How to predict urban mobility from complexity science?

Published on September 21, 2017 18:57


Written by Israel Colchado / Translation by Carlos López Natarén

We are many and we will be more. According to a United Nations study, by 2014, 54% of the world's population lived in cities and by 2050 the world's urban population will exceed 66%.

A key issue for the future is to analyze (and ideally predict) how all these people will move. During her plenary lecture at the Conference on Science Complex 2017, urban mobility specialist Marta C. González showed some results to solve this problem using an approach from the complexity sciences.

"When you study the data of a complex system, what kind of scientist you are? Someone trying to find universal standards and laws (universality) or someone looking for differences and variations (heterogeneity)?", Gonzalez asked to the audience.

She mentioned that although they appear very contradictory positions, both can be seen as one. In fact, for scientists both approaches are necessary in their model of human mobility.

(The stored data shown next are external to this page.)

Lemma filters_round lo hi q x : in_adm l q = true ->
  one_round ADM_NUM_VLANS (fun i => filter_written i (lo i) (hi i)) q x = match q with FiltL k => lo k | FiltH k => hi k | _ => x end.
Proof.
  intros Hq. destruct q; try (apply one_round_none; reflexivity);
    (rewrite (one_round_at _ _ _ i) by (try (apply vlan_in; auto); intros j y Hj; unfold filter_written; rewrite (proj2 (Z.eqb_neq i j)) by congruence; reflexivity));
    unfold filter_written; rewrite Z.eqb_refl; reflexivity.
Qed.

Ltac at_reg q := first [apply (tr_rmw q) | apply (tr_w16 q)]; cbn; try (match goal with H : l = _ |- _ => rewrite H end); reflexivity.

Lemma tr_disable : l = false -> transforms adm6996_disable_vlan disabled.
Proof.
  intros Hl. unfold adm6996_disable_vlan. eapply tr_mono.
  - eapply tr_seq; [apply (tr_each _ _ (fun i => filter_written i open_low open_high)); [exact vlans_fit |]; intros i Hi; apply tr_filter; assumption |].
    eapply tr_seq; [at_reg P2Pvid |]. eapply tr_seq; [at_reg Ifnte |]. eapply tr_seq; [at_reg VidCheck |]. eapply tr_seq; [at_reg Sysc0 |]. at_reg Sysc3.
  - intros q x Hq Hx. cbv beta. rewrite filters_round by exact Hq. unfold disabled. rewrite Hl. destruct q; which. cbn in Hq. rewrite Hl in Hq. discriminate.
Qed.

Lemma tr_disable_l : l = true -> transforms adm6996_disable_vlan_6996l disabled.
Proof.
  intros Hl. unfold adm6996_disable_vlan_6996l. eapply tr_mono.
  - eapply tr_seq; [| at_reg Sysc3].
    apply (tr_each _ _ (fun i q x => if decide (q = VlanMap i) then u16 0 else x)); [exact vlans_fit |]. intros i Hi. apply (tr_w16 (VlanMap i)).
    rewrite (proj2 (proj2 (in_vlan i Hi))). exact Hl.
  - intros q x Hq Hx. cbv beta. unfold disabled. rewrite Hl. destruct q; try (cbn in Hq; rewrite Hl in Hq; discriminate);
      try (rewrite one_round_none by (intros; which; reflexivity); which; reflexivity).
    rewrite (one_round_at _ _ _ i) by (try (apply vlan_in; auto); intros; which). which; reflexivity.
Qed.

Lemma tr_enable : l = false -> transforms adm6996_enable_vlan enabled.
Proof.
  intros Hl. unfold adm6996_enable_vlan. eapply tr_mono.
  - eapply tr_seq; [at_reg P2Pvid |]. eapply tr_seq; [at_reg Ifnte |]. eapply tr_seq; [at_reg VidCheck |]. eapply tr_seq; [at_reg Sysc0 |]. at_reg Sysc3.
  - intros q x Hq Hx. unfold enabled. rewrite Hl. destruct q; which.
Qed.

Lemma tr_enable_l : l = true -> transforms adm6996_enable_vlan_6996l enabled.
Proof.
  intros Hl. unfold adm6996_enable_vlan_6996l. eapply tr_mono; [at_reg Sysc3 |]. intros q x Hq Hx. unfold enabled. rewrite Hl. destruct q; which.
Qed.

(** ** Port VLAN ids and filters *)

(** The configuration the driver was asked for, in the registers. *)
Definition pvids_written p q x : Z :=
  let pv i := geti 0 (pvid p) i in
  match q with
  | PortCfg i =>
      let x := Z.lor (Z.ldiff x ADM_PORTCFG_PVID_MASK) (ADM_PORTCFG_PVID (pv i)) in
      u16 (if l then if Z.testbit (tagged_ports p) i then Z.lor x (BIT 4) else Z.ldiff x (BIT 4) else x)
  | P0Pvid => u16 (ADM_P0_PVID_VAL (pv 0))
  | P1Pvid => u16 (ADM_P1_PVID_VAL (pv 1))
  | P2Pvid => u16 (Z.lor (Z.ldiff x ADM_P2_PVID_MASK) (ADM_P2_PVID_VAL (pv 2)))
  | P34Pvid => u16 (Z.lor (ADM_P3_PVID_VAL (pv 3)) (ADM_P4_PVID_VAL (pv 4)))
  | P5Pvid => u16 (Z.lor (Z.ldiff x ADM_P2_PVID_MASK) (ADM_P5_PVID_VAL (pv 5)))
  | _ => x
  end.

Definition filter_low p i : Z :=
  if geti 0 (vlan_table p) i =? 0 then 0
  else u16 (Z.lor (ADM_VLAN_FILT_MEMBER (geti 0 (vlan_table p) i)) (ADM_VLAN_FILT_TAGGED (geti 0 (vlan_tagged p) i))).
Definition filter_high p i : Z :=
  if geti 0 (vlan_table p) i =? 0 then 0 else u16 (Z.lor ADM_VLAN_FILT_VALID (ADM_VLAN_FILT_VID (geti 0 (vlan_id p) i))).
Definition filter_map p i : Z := if geti 0 (vlan_table p) i =? 0 then 0 else u16 (ADM_VLAN_FILT (geti 0 (vlan_table p) i)).
Definition filters_written p q x : Z :=
  match q with FiltL i => filter_low p i | FiltH i => filter_high p i | VlanMap i => filter_map p i | _ => x end.

Lemma wp_adm {A} (k : adm6996_priv W -> M (adm6996_priv W) A) Q E p : wp (k p) Q E p -> wp (bind adm k) Q E p.
Proof. exact (fun H => H). Qed.

Lemma port_in i : in_adm l (PortCfg i) = true -> 0 <= i < ADM_NUM_PORTS.
Proof. cbn. lia. Qed.

(** A program that starts by looking at its own state. *)
Ltac from_state := apply wp_adm; cbv beta;
  match goal with |- wp ?m (fun _ => becomes ?p ?e) _ _ => let H := fresh in enough (H : transforms m e) by apply H end.

Lemma tr_port_cfg p i : is_l p = l -> 0 <= i < ADM_NUM_PORTS ->
  transforms (rmw (adm_portcfg i) (fun x =>
    let x := Z.lor (Z.ldiff x ADM_PORTCFG_PVID_MASK) (ADM_PORTCFG_PVID (geti 0 (pvid p) i)) in
    if is_l p then if cbool (Z.land (tagged_ports p) (Z.shiftl 1 i)) then Z.lor x (Z.shiftl 1 4) else Z.ldiff x (Z.shiftl 1 4) else x))
    (fun q x => if decide (q = PortCfg i) then pvids_written p q x else x).
Proof.
  intros Hl Hi. eapply tr_mono; [apply (tr_rmw (PortCfg i)); apply in_index, Hi |]. intros q x _ _. cbv beta. destruct (decide (q = PortCfg i)) as [-> |]; [| reflexivity].
  cbn [pvids_written]. rewrite Hl. change (Z.shiftl 1 i) with (BIT i). rewrite cbool_land_BIT by lia. reflexivity.
Qed.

"We need the combination of both positions, universality and heterogeneity, to convert fingerprint signals into a model capable of creating synthetic trajectories similar to what people would do in cities. It would be a very useful model in terms of planning," said the researcher.

Starting from the universal approach, the researcher uses an approach called "gravity law". From this perspective, you can analyze the user who decides his trips from the distance and the infrastructure at his disposal.

From the heterogeneity approach, on the other hand, it allows analyzing how the user modifies his behavior when transportation resources are limited. People can decide with some probability how to make their trip; they can be selfish (they adapt the environment to their advantage); they can follow a habit (they always walk the same way) or they can be altruistic, that is to say, they prefer that other users use these resources at their own expense.

Thus, for Marta González, the universal and heterogeneous approaches will work together to better understand how the user moves and how these mobility patterns will be transformed in the future, when the population increase and limitations in transportation are more evident.